After 130+ years of trying the club finally won a major honour by picking up the League Cup by beating Arsenal at Wembley last season. A previous single League cup victory against the auld enemy Aston Villa in 1963 didn`t count as not every club entered the competition in its early days. Birmingham City (having added City to its title in 1945) were one of the first English clubs involved in regular European competition having been inaugural members of the Inter Cities Fairs Cup, an invitation competition. The sojourns in Europe provided funds for the development of St Andrews and the provision of floodlighting at the ground. Birmingham reached the final in 1960 only to be beaten over two legs by Barcelona and then the following competition they reached their second final to be beaten this time by AS Roma.
This season they played in the Europa League and their games played tally now stands at 60+.

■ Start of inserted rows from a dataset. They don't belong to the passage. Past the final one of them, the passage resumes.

Lemma inv_hash D L H d x l :
  dnlc_inv D L H -> in_table d -> ~ hashed D d -> good_name (dn_name x) -> dn_hash_key x = dname_key (dn_name x) ->
  dmap D !! (dn_dir_vnode x, dn_name x) = None -> H !! Z.to_nat (dn_hash_key x) = Some l ->
  d ∉ l /\ dnlc_inv (<[d := x]> D) L (<[Z.to_nat (dn_hash_key x) := d :: l]> H).
Proof.
  intros I Hd Hnh Hg Hk Hnone Hl. pose proof (dname_key_range (dn_name x)) as Hr. rewrite <- Hk in Hr.
  rewrite (dmap_None _ _ _ _ I) in Hnone.
  assert (Hkd : dn_hash_key (D d) = -1).
  { destruct (decide (dn_hash_key (D d) = -1)); [done|]. exfalso. by apply Hnh. }
  assert (Hout : forall k l', H !! k = Some l' -> d ∉ l').
  { intros k l' Hl' [_ E]%(di_hash _ _ _ I _ _ Hl'). lia. }
  split; [by eapply Hout|]. set (D' := <[d := x]> D).
  assert (Ed : D' d = x) by (subst D'; apply store_eq).
  assert (Ek : forall y, y <> d -> D' y = D y) by (intros y Hy; subst D'; by apply store_ne).
  assert (Hh : forall y, hashed D' y -> y = d \/ hashed D y).
  { intros y Hy. destruct (decide (y = d)) as [->|Hne]; [by left|right]. unfold hashed in *. by rewrite Ek in Hy. }
  split.
  - rewrite length_insert. by destruct I.
  - by destruct I.
  - by destruct I.
  - intros y [->|Hy]%Hh; [by rewrite Ed|]. rewrite Ek; [by apply (di_key _ _ _ I)|]. intros ->. done.
  - intros k l' Hl'. destruct (decide (k = Z.to_nat (dn_hash_key x))) as [->|Hne].
    + rewrite list_lookup_insert_eq in Hl' by (by eapply lookup_lt_Some). simplify_eq.
      destruct (di_hash _ _ _ I _ _ Hl) as [Hn He]. split; [constructor; [by eapply Hout|done]|].
      intros y. rewrite elem_of_cons, He. destruct (decide (y = d)) as [->|Hy].
      * rewrite Ed. split; [intros _; split; [done|lia]|by left].
      * rewrite Ek by done. naive_solver.
    + rewrite list_lookup_insert_ne in Hl' by done. destruct (di_hash _ _ _ I _ _ Hl') as [Hn He]. split; [done|].
      intros y. rewrite He. destruct (decide (y = d)) as [->|Hy]; [rewrite Ed; lia|by rewrite Ek].
  - intros y z Hy Hz. unfold dkey. destruct (Hh y Hy) as [->|Hy'], (Hh z Hz) as [->|Hz'].
    + done.
    + destruct (decide (z = d)) as [->|Hne]; [done|]. rewrite Ed, Ek by done. intros E. by destruct (Hnone z Hz').
    + destruct (decide (y = d)) as [->|Hne]; [done|]. rewrite Ed, Ek by done. intros E. by destruct (Hnone y Hy').
    + destruct (decide (y = d)) as [->|Hny]; [by destruct Hnh|]. destruct (decide (z = d)) as [->|Hnz]; [by destruct Hnh|].
      rewrite !Ek by done. by apply (di_uniq _ _ _ I).
Qed.
Lemma exit_cpu k c P i :
  wf k -> current_process k = Some c -> idle_process k = Some i -> i <> c -> bkl_locked k = true ->
  exists k1 k2 k3 k4, Sched.TaskWakeup (RProcess P) k = Some k1 /\ release_bkl 0 k1 = Some k2 /\
    SchedUnready c (upd_proc c (fun pr => pr <| p_state := PROC_STATE_ZOMBIE |>) k2) = Some k3 /\
    Reschedule k3 = Some k4 /\ left_cpu c P k k4.
Proof.
  intros W Hc Hi Hne Hl. destruct (TaskWakeup_ok k (RProcess P) W Hl) as (k1 & E1 & W1 & L1 & O1 & C1 & I1 & B1 & R1).
  assert (Hq1 : c ∈ sched_queue k1 (p_priority (procs k1 c))) by (apply current_queued; congruence).
  destruct (release_bkl_ok 0 k1 c (wf_wf_lists _ W1) L1 Hq1)
    as (k2 & E2 & W2 & L2 & O2 & B2 & Hown & Hq2 & P2 & R2 & I2 & C2 & _ & _ & _ & Core2).
  set (kz := set_state c PROC_STATE_ZOMBIE k2). pose proof (zombie_wf k2 c W2 Hq2) as Wz. fold kz in Wz.
  destruct (queue_place k2 c _ W2 Hq2) as (_ & _ & Hok & _).
  assert (Ez : procs kz c = procs k2 c <| p_state := PROC_STATE_ZOMBIE |>) by apply procs_upd_eq.
  assert (E3 : SchedUnready c kz = Some (unreadied c kz)) by (apply SchedUnready_eq; rewrite Ez; done).
  assert (Hlock : wf_lock (unreadied c kz)).
  { pose proof (release_bkl_passed k1 k2 c 0 L2 O2 B2 Hown) as Hp. unfold lock_passed in Hp. unfold wf_lock.
    change (bkl_locked (unreadied c kz)) with (bkl_locked k2). destruct (bkl_locked k2); [|done].
    destruct Hp as (p & Hpc & Ho & Hp). exists p. split; [done|]. left. apply unreadied_queue_ne; [done|].
    unfold kz, set_state. rewrite procs_upd_ne by done. exact Hp. }
  assert (Hpar : params_ok (procs (unreadied c kz) c)).
  { unfold unreadied, upd_proc. cbn [procs update_field]. rewrite fn_lookup_insert, Ez.
    destruct Hok as (H1 & H2 & H3). split; [exact H1|]. split; [|exact H3].
    cbn [p_priority update_field rebuild_Process]. match goal with |- context [if ?b then _ else _] => destruct b end; [exact H3|exact H2]. }
  assert (H0 : p_quanta_used (procs (unreadied c kz) c) = 0) by (by rewrite procs_unreadied).
  assert (Hcz : current_process (unreadied c kz) = Some c) by (change (current_process k2 = Some c); congruence).
  destruct (give_up_cpu (unreadied c kz) c i Wz Hcz) as (k4 & E4 & W4 & F4); [change (idle_process k2 = Some i); congruence|done..|].
  exists k1, k2, (unreadied c kz), k4. split_and!; try done.
  assert (Hcur : current_process k4 <> Some c).
  { intros Ec. destruct (wf_wf_current _ W4) as (c' & Ec' & Hp). assert (c' = c) as -> by congruence.
    destruct Hp as [Hp|Hp]; [rewrite (fr_idle _ _ F4) in Hp; change (idle_process k2 = Some c) in Hp; congruence|].
    apply head_Some_elem_of in Hp. apply (Reschedule_queues _ _ c _ _ E4 Hcz H0) in Hp.
    destruct (queue_place _ _ _ Wz Hp) as (_ & _ & _ & Hst). rewrite procs_unreadied, Ez in Hst.
    destruct Hst as [|[|]]; discriminate. }
  split; [done|..].
  - etrans; [apply tree_same_zombie; etrans; [by eapply TaskWakeup_tree|by eapply release_bkl_tree]|].
    etrans; [by eapply SchedUnready_tree|by eapply Reschedule_tree].
  - rewrite (Reschedule_state _ _ c E4 Hcur), procs_unreadied, Ez. done.
  - intros r. rewrite (fr_blocked _ _ F4). change (blocked_list (unreadied c kz)) with (blocked_list k2).
    rewrite R2, R1. by case_decide; subst.
  - intros w Hw. rewrite (fr_owner _ _ F4), (fr_bkl _ _ F4).
    change (bkl_owner (unreadied c kz)) with (bkl_owner k2). change (bkl_blocked_list (unreadied c kz)) with (bkl_blocked_list k2).
    rewrite O2, B2, B1, Hw. destruct (bkl_blocked_list k) as [|y l]; [by left|]. right. cbn. apply elem_of_app. right. by left.
Qed.

(** The zombie [c] is reaped by its parent [P]. *)
Lemma reap_ok P c addr m :
  tree_ok (kern m) -> p_in_use (procs (kern m) c) = true -> p_parent (procs (kern m) c) = Some P ->
  p_pid (procs (kern m) c) = c -> addr <> 0 -> (forall a, addr <= a < addr + 4 -> uvalid (files m) a = true) ->
  exists m', reap P c addr m = Returns c m' /\ p_in_use (procs (kern m') c) = false /\
    c ∉ p_child_list (procs (kern m') P) /\
    forall j b, word_bytes (u32 (p_exit_status (procs (kern m) c))) !! j = Some b -> umem (files m') (addr + Z.of_nat j) = b.
Proof.
  intros T Hu Hp Hpid Ha Hv. destruct (tr_parent _ T c P Hu Hp) as [HPu Hin].
  destruct (tree_child_ne _ P c T HPu Hin) as [HcP _]. unfold reap, GetProcessPid.
  erewrite wbind by (rewrite (wbind _ _ _ _ _ (run_proc_of _ _)); reflexivity). rewrite (wbind _ _ _ _ _ (run_proc_of _ _)).
  rewrite bool_decide_true by done.
  destruct (copyout_bytes_ok (word_bytes (u32 (p_exit_status (procs (kern m) c)))) addr (files m)) as (u & E & Hw & _); [exact Hv|].
  rewrite (wbind _ _ _ _ _ (run_on_files _ _ _ _ E)), bool_decide_false by (intros H; by apply H).
  set (m1 := m <| files := _ |>). rewrite (wbind _ _ _ _ _ (run_proc_of _ _)). change (kern m1) with (kern m).
  unfold Seq.rem_entry. rewrite bool_decide_true by done. rewrite (wbind _ _ _ _ _ (run_given _ _)), (wbind _ _ _ _ _ (run_upd_p _ _ _)).
  rewrite (wbind _ _ _ _ _ (run_free_as _ _)). unfold FreeProcess. rewrite (wbind _ _ _ _ _ (run_upd_p _ _ _)).
  rewrite Hpid. eexists. split; [reflexivity|]. cbn [kern update_field put_vms]. change (kern m1) with (kern m). split_and!.
  - by rewrite procs_upd_eq.
  - rewrite procs_upd_ne by (by apply not_eq_sym). rewrite procs_upd_eq. cbn. rewrite elem_of_filter_ne. tauto.
  - intros j b Hj. cbn. by apply Hw.
Qed.

(** The state between the loop over the children and the wakeup of the parent. *)
Record all_dropped (c P status : Z) (m0 : machine) (m : machine) : Prop := {
  ad_wf : wf (kern m);
  ad_exiting : exiting c (kern m);
  ad_children : p_child_list (procs (kern m) c) = [];
  ad_parent : p_parent (procs (kern m) c) = Some P;
  ad_pid : p_pid (procs (kern m) c) = p_pid (procs (kern m0) c);
  ad_status : p_exit_status (procs (kern m) c) = status;
  ad_lists : lists_same (kern m0) (kern m);
  ad_locked : bkl_locked (kern m) = bkl_locked (kern m0)
}.

Lemma exit_drops m c P status r s1 v :
  wf (kern m) -> tree_ok (kern m) -> current_process (kern m) = Some c -> p_in_use (procs (kern m) c) = true ->
  p_state (procs (kern m) c) <> PROC_STATE_ZOMBIE -> p_parent (procs (kern m) c) = Some P ->
  fini_fproc c (files m) = Ret r s1 -> cleanup_address_space c (mkVms (fmem s1) (segs m)) = Some v ->
  exists m1, all_dropped c P status m m1 /\ uvalid (files m1) = uvalid s1 /\
    sys_exit status m = (on_kernel (Sched.TaskWakeup (RProcess P));; on_kernel (release_bkl 0);;
      upd_p c (fun pr => pr <| p_state := PROC_STATE_ZOMBIE |>);; on_kernel (SchedUnready c);; on_kernel Reschedule) m1.
Proof.
  intros W T Hc Hu Hz Hp Ef Ev. unfold sys_exit. rewrite (wbind _ _ _ _ _ (run_current m c Hc)).
  rewrite (wbind _ _ _ _ _ (run_proc_of _ _)), (wbind _ _ _ _ _ (run_upd_p _ _ _)).
  set (m0 := m <| kern := _ |>). rewrite (wbind _ _ _ _ _ (run_on_files (fini_fproc c) m0 r s1 Ef)).
  set (m2 := m0 <| files := s1 |>).
  assert (Ev' : (fun w => w ← cleanup_address_space c w; Some ((), w)) (vms_of m2) = Some ((), v)).
  { change (vms_of m2) with (mkVms (fmem s1) (segs m)). by rewrite Ev. }
  rewrite (wbind _ _ _ _ _ (run_on_vm _ _ _ _ Ev')). rewrite (wbind _ _ _ _ _ (run_get _ _)).
  set (m3 := put_vms v m2). set (k0 := upd_proc c (fun pr => pr <| p_exit_status := status |>) (kern m)).
  change (kern m3) with k0. assert (E0 : procs k0 c = procs (kern m) c <| p_exit_status := status |>) by apply procs_upd_eq.
  assert (W0 : wf k0).
  { apply (wf_same (kern m)); [apply upd_proc_lists|done|done| |done]. intros x. unfold k0.
    destruct (decide (x = c)) as [->|]; [by rewrite procs_upd_eq|by rewrite procs_upd_ne]. }
  assert (X0 : exiting c (kern m3)).
  { change (kern m3) with k0. split; [| |by rewrite E0|].
    - apply (tree_ok_links (kern m)); [done| |done]. intros p. unfold k0.
      destruct (decide (p = c)) as [->|]; [by rewrite procs_upd_eq|by rewrite procs_upd_ne].
    - by rewrite E0.
    - intros E. change (c = root_process (kern m)) in E. destruct (tr_root _ T) as (_ & E2 & _). congruence. }
  destruct (exit_children_ends _ c m3 X0 eq_refl) as (m4 & R4 & M4 & P4 & [_ U4]).
  destruct (exit_children_tree _ _ _ _ R4 X0) as (X4 & L4). change (kern m3) with k0 in R4, M4, P4. rewrite E0 in P4.
  rewrite (wbind _ _ _ _ _ R4). rewrite Hp, (wbind _ _ _ _ _ (run_given _ _)).
  exists m4. split; [|split; [by rewrite U4|reflexivity]]. destruct (mv_proc _ _ M4 c) as [_ _ Epid Est]. rewrite E0 in Epid, Est.
  split; try done.
  - apply (wf_same k0); [apply M4|apply M4|apply M4|intros x; apply (mv_proc _ _ M4)|done].
  - by rewrite P4.
  - etrans; [|exact (mv_lists _ _ M4)]. apply upd_proc_lists.
  - exact (mv_locked _ _ M4).
Qed.

(** A zombie child that is asked for by number is found. *)
Lemma wait_scan_zombie k c P :
  0 < c < max_process k -> p_in_use (procs k c) = true -> p_parent (procs k c) = Some P ->
  p_state (procs k c) = PROC_STATE_ZOMBIE -> wait_scan P c k = Found c.
Proof.
  intros Hr Hu Hp Hz. unfold wait_scan, GetProcess. rewrite bool_decide_true by lia. rewrite bool_decide_false by lia.
  rewrite Hu, Hp, Hz. by rewrite !bool_decide_true.
Qed.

St Andrew’s was mainly terraced having the Spion Kop and Tilton road as large terraces. A small terrace at the railway end of the ground was replaced with a two tier stand in 1961 with money from the European games. The ground was largely unchanged through the relatively successful period of the 1970`s but fell into much disrepair during the uncelebrated reign as chairman of scrap metal merchant Ken Wheldon who was so tight he wouldn`t even heat the water for player`s post match showers.
The dawning of a new era occurred in 1993 when the owners David Sullivan and the Gold brothers taking charge. They oversaw significant redevelopment of St Andrews with stands replacing the Spion Kop and Tilton terracing and the Railway end being doubled in size. The ground has undergone a huge transformation since the mid 90s with three new stands surrounding the pitch. The oldest stand, the Main Stand, was built just before the 1960s and is starting to look a little forlorn and out of keeping with the rest of the ground, though until, like many clubs, a decision is taken on whether to relocate to a new stadium or remain on the current site, there seems little point in commencing any building work.
With a capacity of 30,000 we`ll be sat on one side of the Gil Merrick Stand, which is at one end of the stadium, allocation is just over 2000 tickets.
How To Get There
M55, M6 South to Junction 6. Bear right on to the slip road towards Birmingham Central. Follow the Aston Expressway straight on. Bear left on to A38 (Slip Road) towards City Centre. Follow A5127 (Aston Rd straight on. Take first available exit off roundabout on to A4540 (Dartmouth Middleway). Take the second available exit off roundabout on to A4540 (Lawley Middleway). Take the first available exit off roundabout on to Garrison Lane, continue for 1.7 miles Turn right on to Camp St – you`re there.
For the sat navvers – B9 4RL.
For the Virgin lovers amongst us: The nearest local railway station is Bordesley, which is a ten minute walk away. The nearest mainline stations are Birmingham New Street, Birmingham Snow Hill or Birmingham Moor Street (20 minutes walk). A taxi will cost around £6 to the ground.
For those flying via Samm Airways: Birmingham Airport is just 9 miles away.
Where To Drink
Recommended pubs for away fans are – The Anchor in Digbeth which is approximately 15 minutes walk to the ground. The Brighton a 10 minute walk, and The Cricketers Arms about the same. Ale is on sale within the ground.
Plod & Stewards
Stewarding inside the ground is reported as pretty decent and generally no issues with the Midlands plod, however last season they failed to see the funny side of some youngsters covering the box windows.
Fear Factor Rating – 7. Not the most scenic of away exits where eventually the fans end up together. IF we get a result, keep your eyes and your wits about you.
Chris Houghton strikes me as a decent manager, the sort any club should appreciate, but in Holloway we have a legend in our ranks.
Ince was amazing, twice would be unbelievable, whatever happens after the heartache of last year we have a chance to dream, all that`s left now is for us to believe.